TASK DETAILS: Lines from the top of the entries down to the line with "current w' = committed w' ∧" must be set down exactly as they stand, with both ends retained.

AVAILABLE DATA:
(** What a run that updates the repository does. *)
Lemma syncConfigDir_updated version config hashes w w' hashes' :
  distinctFiles version config →
  syncConfigDir enc gw version config hashes w = (w', hashes', true) →
  ∃ w1 fs, sameFiles w w1 ∧
    (∀ f, f ∈ fs → is_Some (committed w !! f) ∧ f ∉ item_String <$> versionItem version :: configItems enc config) ∧
    (IsSuccess (handle (GetRepo path) w1).2 = true →
     ∀ f, is_Some (committed w !! f) → f ∉ item_String <$> versionItem version :: configItems enc config → f ∈ fs) ∧
    committed w' = deleted fs (upserted
      (versionItem version :: List.filter (changed (startTable version hashes)) (configItems enc config)) (current w)) ∧
    current w' = committed w' ∧
    hashes' = <[path := foldl (λ m f, delete f m) (endTable version config hashes) fs]> hashes.
Proof.
  intros Hd. unfold syncConfigDir. change (GatewayCodebasePath _ _) with path. intros H.
  destruct (checkGatewayCodebase path w) as [w1 []] eqn:E1; simpl in H; [|done]. apply checkGatewayCodebase_files in E1.
  destruct (getVersion enc path _ w1) as [w2 [v|]] eqn:E2; [|done]. apply getVersion_files in E2.
  case_bool_decide; [done|].
  apply NoDup_cons in Hd as [_ Hd]. rewrite upsertItems_fold in H by done.
  destruct (getDelItems path _ w2) as [w3 [fs|]] eqn:E3; [|done].
  pose proof (getDelItems_spec _ _ _ _ E3) as [Hfs Hall]. apply getDelItems_files in E3 as [_ E3].
  assert (sameFiles w w2) as [Ec Eu] by by etrans. rewrite Ec in Hfs, Hall.
  assert (∃ inc, batch (mkRepoBatch path (versionItem version :: List.filter (changed (startTable version hashes))
    (configItems enc config)) fs) inc w3 = (w', true) ∧
    hashes' = <[path := foldl (λ m f, delete f m) (endTable version config hashes) fs]> hashes) as (inc & Hb & Hh).
  { unfold BatchFullUpdate, BatchIncrementalUpdate in H.
    destruct (bool_decide (v = "")); (destruct (batch _ _ w3) as [w4 []] eqn:Eb; simpl in H; [|done]);
      injection H as <- <-; eexists; (split; [exact Eb|done]). }
  apply batch_files in Hb as [Hb1 Hb2]; [|intros f [? _]%Hfs; by eapply committed_slash].
  exists w2, fs. rewrite E3, Eu in Hb1. by repeat (split; [done|]).
Qed.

ANSWER BOX:
(** What a run that updates the repository does. *)
Lemma syncConfigDir_updated version config hashes w w' hashes' :
  distinctFiles version config →
  syncConfigDir enc gw version config hashes w = (w', hashes', true) →
  ∃ w1 fs, sameFiles w w1 ∧
    (∀ f, f ∈ fs → is_Some (committed w !! f) ∧ f ∉ item_String <$> versionItem version :: configItems enc config) ∧
    (IsSuccess (handle (GetRepo path) w1).2 = true →
     ∀ f, is_Some (committed w !! f) → f ∉ item_String <$> versionItem version :: configItems enc config → f ∈ fs) ∧
    committed w' = deleted fs (upserted
      (versionItem version :: List.filter (changed (startTable version hashes)) (configItems enc config)) (current w)) ∧
    current w' = committed w' ∧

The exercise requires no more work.